Capacitors
5.0 Capacitance of a earthed sphere by a concentric spherical shell
5.0 Capacitance of a earthed sphere by a concentric spherical shell
A charge $q$ is given to the shell. Let $-q_1$ be the charge appears on the outer surface of the earthed sphere, then $+q_1$, charge will come on the inner surface of the shell and the remaining ($q-q_1$) charge will appear on the outer surface of shell. Potential on the inner sphere is zero. Therefore,$$\frac{1}{{4\pi {\varepsilon _ \circ }}}\left[ {\frac{{ - {q_1}}}{a} + \frac{{{q_1}}}{b} + \frac{{q - {q_1}}}{c}} \right] = 0$$ $${q_1} = q\left( {\frac{{ab}}{{bc + ab - ac}}} \right)$$
From the principle of generator, potential difference between the two is,$$V = \frac{{{q_1}}}{{4\pi {\varepsilon _ \circ }}}\left( {\frac{{b - a}}{{bc + ab - ac}}} \right)$$ $$ = \frac{{{q_1}}}{{4\pi {\varepsilon _ \circ }}}\left( {\frac{{b - a}}{{ab}}} \right)$$
Substituting the value of $q_1$,we have$$V = \frac{{{q_1}}}{{4\pi {\varepsilon _ \circ }}}\left( {\frac{{b - a}}{{bc + ab - ac}}} \right)$$
and hence the capacitance of the system is,$$C = \frac{q}{V} = 4\pi {\varepsilon _ \circ }\left( {\frac{{bc + ab - ac}}{{b - a}}} \right)$$
or $$C = 4\pi {\varepsilon _ \circ }\left( {\frac{{ab}}{{b - a}} + c} \right)$$
- The above expression can also be obtained by assuming the system as the combination of two capacitor $(1)$ that between the inner sphere and the inner surface of the shell and $(2)$ that between the outer surface of the shell and infinity. Capacitance of the former is $\frac{{4\pi {\varepsilon _ \circ }ab}}{{b - a}}$ and that of later is $4\pi {\varepsilon _ \circ }C$.
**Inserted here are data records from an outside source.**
(* ===== verification/FsName.v ===== *)
(** * Directories and paths

    A directory is a file of 16-byte entries; [dirlookup] finds the first entry of a
    name.  Names are compared up to their first zero byte and at most [DIRSIZ] bytes.

    The inodes in use and their directories form a graph of names on the disk; [namex] walks it, through
    an inode cache that agrees with the disk, and keeps the counts of references right. *)

From S2P Require Import Prelude Mem Bio Log BioRules LogRules LogProps Fs FsRules FsFile FsProps FileProps MkfsLay MkfsProps.
Local Open Scope Z_scope.

(** ** Names *)

(** The string a field of [n] bytes holds. *)
Fixpoint cstr (n : nat) (s : list Z) : list Z :=
  match n with
  | O => []
  | S n' => if default 0 (head s) =? 0 then [] else default 0 (head s) :: cstr n' (tail s)
  end.
(** The name an element of a path, or the field of an entry, stands for. *)
Definition fname (s : list Z) : list Z := cstr (Z.to_nat DIRSIZ) s.

Lemma name_eq_cstr n : forall s t, name_eq n s t = true <-> cstr n s = cstr n t.
Proof.
  induction n as [|n IH]; intros s t; [easy|]. cbn [name_eq cstr]. set (a := default 0 (head s)). set (b := default 0 (head t)).
  rewrite andb_true_iff, orb_true_iff, IH, !Z.eqb_eq. destruct (Z.eqb_spec a 0) as [Ha|Ha], (Z.eqb_spec b 0) as [Hb|Hb].
  - rewrite Ha, Hb. tauto.
  - split; [lia|discriminate].
  - split; [lia|discriminate].
  - split; [intros (E1 & E2); destruct E2 as [E2|E2]; [lia|rewrite E1, E2; reflexivity]|]. intros E. injection E as E1 E2. auto.
Qed.

Lemma namecmp_fname s t : namecmp s t = bool_decide (fname s = fname t).
Proof. apply eq_bool_prop_intro. rewrite bool_decide_spec, Is_true_true. apply name_eq_cstr. Qed.
Lemma map_direct m p nb s : trans (S (S m)) s -> icache s i = p -> idev p = 1 -> filed s p nb -> nb < NDIRECT -> 1 <= nfreeb s ->
  wp (bmap pid i nb) (fun a s' => mapped m nb p nb s a s') s.
Proof.
  intros T E Hd F Hk Hfree. pose proof (filed_alloc _ _ _ _ _ _ F) as A. pose proof (ao_nb _ _ _ A) as Hnb. pose proof F as (S & _).
  unfold bmap. apply wp_bind, wp_gets. rewrite E. unfold id. destruct (Z.ltb_spec nb NDIRECT); [|lia].
  rewrite (ao_zero _ _ _ A nb) by lia. rewrite Z.eqb_refl, Hd. apply wp_bind.
  eapply wp_mono; [apply (balloc_ok pid m s T (so_map _ _ _ S) (so_size _ _ _ S)); apply nfreeb_some; lia|].
  intros r s1 (Hff & T1 & Fs). assert (Ha : allocs r s s1) by done. apply wp_bind, wp_modify, wp_pure.
  assert (E1 : icache s1 i = p) by (rewrite (fs_icache _ _ _ Fs); done). rewrite E1.
  destruct (filed_allocs s s1 p nb r F Ha) as (F1 & Ar & K & D & Fr & Z0 & Sf).
  destruct (attach_direct I N n s1 p nb r F1 Hk D Fr) as (F2 & E2 & E3). exists (set_addr nb r p). rewrite Z.max_r by lia. split; [|split; [done|split; [done|lia]]].
  apply (grew_attach m p nb s r s1 nb (nb + 1)); [done|done|done|done|done|done|].
  unfold owned. rewrite addr_at_set by (rewrite ?(ao_len _ _ _ A); unfold NDIRECT in *; lia). destruct (Z.eqb_spec NDIRECT nb); lia.
Qed.

(** [if(ip->addrs[NDIRECT] == 0) ip->addrs[NDIRECT] = balloc(ip->dev)] *)
Lemma need_indirect m p nb s : trans (S (S m)) s -> icache s i = p -> idev p = 1 -> filed s p nb -> (addr_at p NDIRECT = 0 -> 1 <= nfreeb s) ->
  wp (if addr_at p NDIRECT =? 0 then a' <- balloc pid (idev p) ;; updi i (set_addr NDIRECT a') else ret tt)
    (fun _ s' => exists p', grew m p nb s p' nb s' /\ addr_at p' NDIRECT <> 0) s.
Proof.
  intros T E Hd F Hfree. pose proof (filed_alloc _ _ _ _ _ _ F) as A. pose proof F as (S & _). destruct (Z.eqb_spec (addr_at p NDIRECT) 0) as [Hz|Hz].
  - rewrite Hd. apply wp_bind. eapply wp_mono; [apply (balloc_ok pid m s T (so_map _ _ _ S) (so_size _ _ _ S)); apply nfreeb_some; specialize (Hfree Hz); lia|].
    intros r s1 (Hff & T1 & Fs). assert (Ha : allocs r s s1) by done. apply wp_modify.
    assert (E1 : icache s1 i = p) by (rewrite (fs_icache _ _ _ Fs); done). rewrite E1.
    destruct (filed_allocs s s1 p nb r F Ha) as (F1 & Ar & K & D & Fr & Z0 & Sf).
    destruct (attach_indirect I N n s1 p nb r F1 Hz D Fr Z0) as (F2 & E2 & E3). exists (set_addr NDIRECT r p). pose proof (db_range _ _ D) as Hr. split; [|lia].
    apply (grew_attach m p nb s r s1 NDIRECT nb); [done|done|done|done|done|done|]. unfold owned. rewrite E2, Hz.
    destruct (Z.eqb_spec r 0); [lia|]. cbn. lia.
  - apply wp_pure. exists p. split; [|done]. apply grew_same; [by apply (trans_weaken (Datatypes.S (Datatypes.S m))); [lia|]|done|done|apply fstep_refl].
Qed.

(** The entry of the indirect block filled in while it is held. *)
Lemma map_entry m p nb s ii s2 a' : icache s i = p -> filed s p nb -> NDIRECT <= nb < MAXFILE -> addr_at p NDIRECT <> 0 ->
  1 <= nfreeb s -> held (4 + m) (addr_at p NDIRECT) ii s s2 -> a' = 4 * (nb - NDIRECT) ->
  wp (e' <- balloc pid 1 ;; updb ii (fun b => set_bdata (wr32 (bdata b) a' e') b) ;;; log_write ii ;;; brelse ii ;;; ret e')
    (fun a s' => mapped m nb p nb s a s') s2.
Proof.
  intros E F Hnb Hz Hfree H2 ->. pose proof (filed_alloc _ _ _ _ _ _ F) as A. pose proof F as (S & _). set (b0 := addr_at p NDIRECT) in *.
  destruct (ao_data _ _ _ A b0) as [B1 B2 B3 B4 B5]; [by right|].
  assert (Hmo : map_other (fun b => b <> b0) s).
  { intros c Hc. split; [intros E0; apply B5; right; by exists c|]. intros Hu ->. congruence. }
  apply wp_bind. eapply wp_mono; [apply (balloc_in pid (beside b0 ii) (held_beside b0 ii) (fun b => b <> b0) (Datatypes.S m) s s2); [exact H2|apply S|exact Hmo|apply S|apply nfreeb_some; lia]|].
  intros r s3 (Hff & s1 & H3 & Fs). assert (Ha : allocs r s s1) by done. apply (wp_updb_data ii (fun d => wr32 d (4 * (nb - NDIRECT)) r)).
  destruct (filed_allocs s s1 p nb r F Ha) as (F1 & Ar & K & D & Fr & Z0 & Sf). pose proof H3 as [_ A3]. rewrite (h1_data _ _ _ _ A3).
  assert (Eb : view s1 b0 = view s b0) by (apply Sf; by right).
  apply (wp_log (Datatypes.S m) b0 ii _ s1 s3 _ _ H3); [by apply (steady_home s); [apply (steady_fstep _ _ _ Fs)|]|].
  intros s4 T4 F4. apply wp_pure. destruct (attach_entry I N n s1 s4 p nb r F1 Hnb Hz D Fr F4) as (F5 & Ar5 & K5 & E5 & E6 & V5 & U5).
  exists p. rewrite Z.max_r by lia. split; [|split; [done|split; [|done]]].
  - split.
    + by apply (trans_weaken (Datatypes.S m)); [lia|].
    + split; [by rewrite (fs_icache _ _ _ F4), (fs_icache _ _ _ Fs)|by destruct p].
    + intros j _. by rewrite (fs_icache _ _ _ F4), (fs_icache _ _ _ Fs).
    + done.
    + by apply (areas_trans _ s1).
    + by apply (keeps_trans s s1 s4 p nb).
    + apply (moves_trans _ s1); [apply (moves_fstep _ _ _ Fs)|apply (moves_fstep _ _ _ F4)].
    + intros j Hj b. rewrite E6 by done. rewrite (same_block s s1 p nb) by done. split; [done|].
      assert (Hb : owns s p nb b) by (left; by exists j). rewrite V5, (Sf b Hb) by (apply (ao_apart _ _ _ A); lia). done.
    + pose proof (nfreeb_allocs r s s1 (so_map _ _ _ S) Ha). rewrite (nfreeb_same s1 s4); [unfold owned; lia|apply F4|done].
  - intros _. rewrite V5; [done|]. intros ->. by apply (proj1 Fr); right.
Qed.
#[local] Existing Instance demo_pages.
(** 600 bytes at offset 500 of the 700-byte file: it then has 1100 bytes, in a third block. *)
Lemma filewrite_extends_witness :
  wp (filewrite 1 false (fun _ => None) 0 (replicate 600 9)) (fun r s' => r = 600 /\
    let q := disk_inode (sblock volq) (disk (ffsys s')) 7 in isize q = 1100 /\
    disk_byte (disk (ffsys s')) q 499 = 0 /\ disk_byte (disk (ffsys s')) q 1099 = 9 /\ nfreeb (ffsys s') + owned q 3 = nfreeb volq + 2) demo_ffs.
Proof.
  eapply wp_mono; [apply (filewrite_extends 1 false (fun _ => None) (fun _ => no_inode) (fun _ => 0) 7 0 file_open 500 vol_inode 2 (replicate 600 9) demo_ffs)|].
  - split; [exact volq_gfile|reflexivity|cbn; lia].
  - reflexivity.
  - reflexivity.
  - vm_compute. discriminate.
  - intros _. change (2 <= nfreeb vol). apply (nfreeb_ge vol [104; 105]); [apply (bool_decide_unpack _); reflexivity|].
    constructor; [|constructor; [|constructor]]; (split; [rewrite vol_sblock; cbn; lia|]); unfold inuse; rewrite vol_BBLOCK, vol_view by lia; vm_compute; reflexivity.
  - cbv zeta. intros r s' (-> & _ & E & B & _ & C). split; [reflexivity|]. change (ffsys demo_ffs) with volq in *. change (isize (disk_inode (sblock volq) (disk (ffsys s')) 7) = 1100) in E.
    split; [exact E|]. split; [|split; [|exact C]].
    + rewrite B by (rewrite E; lia). reflexivity.
    + rewrite B by (rewrite E; lia). reflexivity.
Defined.
(** ** Central European Time is a regular zone *)

Lemma YearFromTime_unique (t y : Z) :
  DayFromYear y <= Day t < DayFromYear (y + 1) -> YearFromTime t = y.
Proof. apply YearFromDay_unique. Qed.

Lemma last_sunday_march (y : Z) :
  DayFromYear y + 83 <= last_sunday y 2 <= DayFromYear y + 90.
Proof.
  unfold last_sunday, MakeDay.
  change (2 / 12) with 0. change (2 mod 12) with 2. rewrite Z.add_0_r.
  change (month_start (if is_leap y then 1 else 0) 2)
    with (59 + (if is_leap y then 1 else 0)).
  pose proof (leap_flag_range y).
  pose proof (Z.mod_pos_bound
                (DayFromYear y + (59 + (if is_leap y then 1 else 0)) + 31 - 1 + 4) 7
                ltac:(lia)).
  lia.
Qed.

Lemma last_sunday_october (y : Z) :
  DayFromYear y + 297 <= last_sunday y 9 <= DayFromYear y + 304.
Proof.
  unfold last_sunday, MakeDay.
  change (9 / 12) with 0. change (9 mod 12) with 9. rewrite Z.add_0_r.
  change (month_start (if is_leap y then 1 else 0) 9)
    with (273 + (if is_leap y then 1 else 0)).
  pose proof (leap_flag_range y).
  pose proof (Z.mod_pos_bound
                (DayFromYear y + (273 + (if is_leap y then 1 else 0)) + 31 - 1 + 4) 7
                ltac:(lia)).
  lia.
Qed.

(** The year of the day before. *)
Lemma year_of_eve (d : Z) :
  YearFromDay (d - 1) = YearFromDay d
  \/ (d = DayFromYear (YearFromDay d) /\ YearFromDay (d - 1) = YearFromDay d - 1).
Proof.
  pose proof (YearFromDay_spec d) as [Hlo Hhi].
  destruct (Z.eq_dec d (DayFromYear (YearFromDay d))) as [Heq | Hne].
  - right. split; [exact Heq |]. apply YearFromDay_unique.
    pose proof (DayFromYear_pred (YearFromDay d)).
    replace (YearFromDay d - 1 + 1) with (YearFromDay d) by lia. lia.
  - left. apply YearFromDay_unique. lia.
Qed.

Lemma central_european_utc (t : Z) :
  central_european t true
  = if (summer_start (YearFromTime t) <=? t) && (t <? summer_end (YearFromTime t))
    then 7200000 else 3600000.
Proof. unfold central_european. cbv zeta. now rewrite !Z.add_0_r. Qed.

Lemma central_european_local (t : Z) :
  central_european t false
  = if (summer_start (YearFromTime t) + 7200000 <=? t)
       && (t <? summer_end (YearFromTime t) + 7200000)
    then 7200000 else 3600000.
Proof. reflexivity. Qed.
(** C9: every call that returns hands back a rule trail that is not
    empty; each returning branch, the fallback included, appends a rule
    name first. *)
Theorem classify_segment_phase_rules_nonempty row percentiles :
  has_thresholds percentiles = true ->
  exists phase confidence rules,
    classify_segment_phase row percentiles = inr (phase, confidence, rules)
    /\ rules <> [].
Proof.
  intros Hkeys.
  destruct (classify_segment_phase_returns row percentiles Hkeys)
    as (phase & confidence & rules & E & _ & _ & Hrules).
  exists phase, confidence, rules. split; assumption.
Qed.

Lemma classify_segment_phase_rules_nonempty_witness :
  has_thresholds example_thresholds = true
  /\ exists phase confidence rules,
       classify_segment_phase empty_row example_thresholds
       = inr (phase, confidence, rules)
       /\ rules <> [].
Proof.
  split; [vm_compute; reflexivity|].
  apply (classify_segment_phase_rules_nonempty empty_row example_thresholds).
  vm_compute; reflexivity.
Defined.

End ClassificationFacts.

(** ** gcs_classification.py: the coarse behaviour tag *)

Module BehaviorFacts.

Import Classification.
Import FloatFacts.
#[local] Open Scope string_scope.
#[local] Open Scope float_scope.

(** The significance test of the source: the span must exceed 1e-10 and
    the change must exceed [threshold_factor] times the span. *)
Lemma is_changing_true diff delta threshold_factor :
  is_changing diff delta threshold_factor = true
  <-> (1e-10 <? delta) = true /\ (threshold_factor * delta <? abs diff) = true.
Proof.
  unfold is_changing. destruct (1e-10 <? delta).
  - tauto.
  - split; [discriminate | intros [H _]; discriminate].
Qed.

(** The source and the table agree once significance is the guarded test. *)
Lemma classify_cq_behavior_simple_eq flow_diff conc_diff flow_range conc_range
    threshold_factor :
  classify_cq_behavior_simple flow_diff conc_diff flow_range conc_range
    threshold_factor
  = behavior_table
      (is_changing flow_diff (snd flow_range - fst flow_range) threshold_factor)
      (is_changing conc_diff (snd conc_range - fst conc_range) threshold_factor)
      flow_diff conc_diff.
Proof.
  unfold classify_cq_behavior_simple, behavior_table.
  destruct (is_changing flow_diff _ _), (is_changing conc_diff _ _); reflexivity.
Qed.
- Capacitance of the system $ = 4\pi {\varepsilon _ \circ }\left( {\frac{{ab}}{{b - a}} + c} \right)$. Further, if the thickness of the shell is negligible or, $c \simeq b$, then capacitance of the system is $$C \simeq 4\pi {\varepsilon _ \circ }\left( {\frac{{ab}}{{b - a}} + b} \right)$$ or $$C = 4\pi {\varepsilon _ \circ }\left( {\frac{{{b^2}}}{{b - a}}} \right)$$ when $c \simeq b$.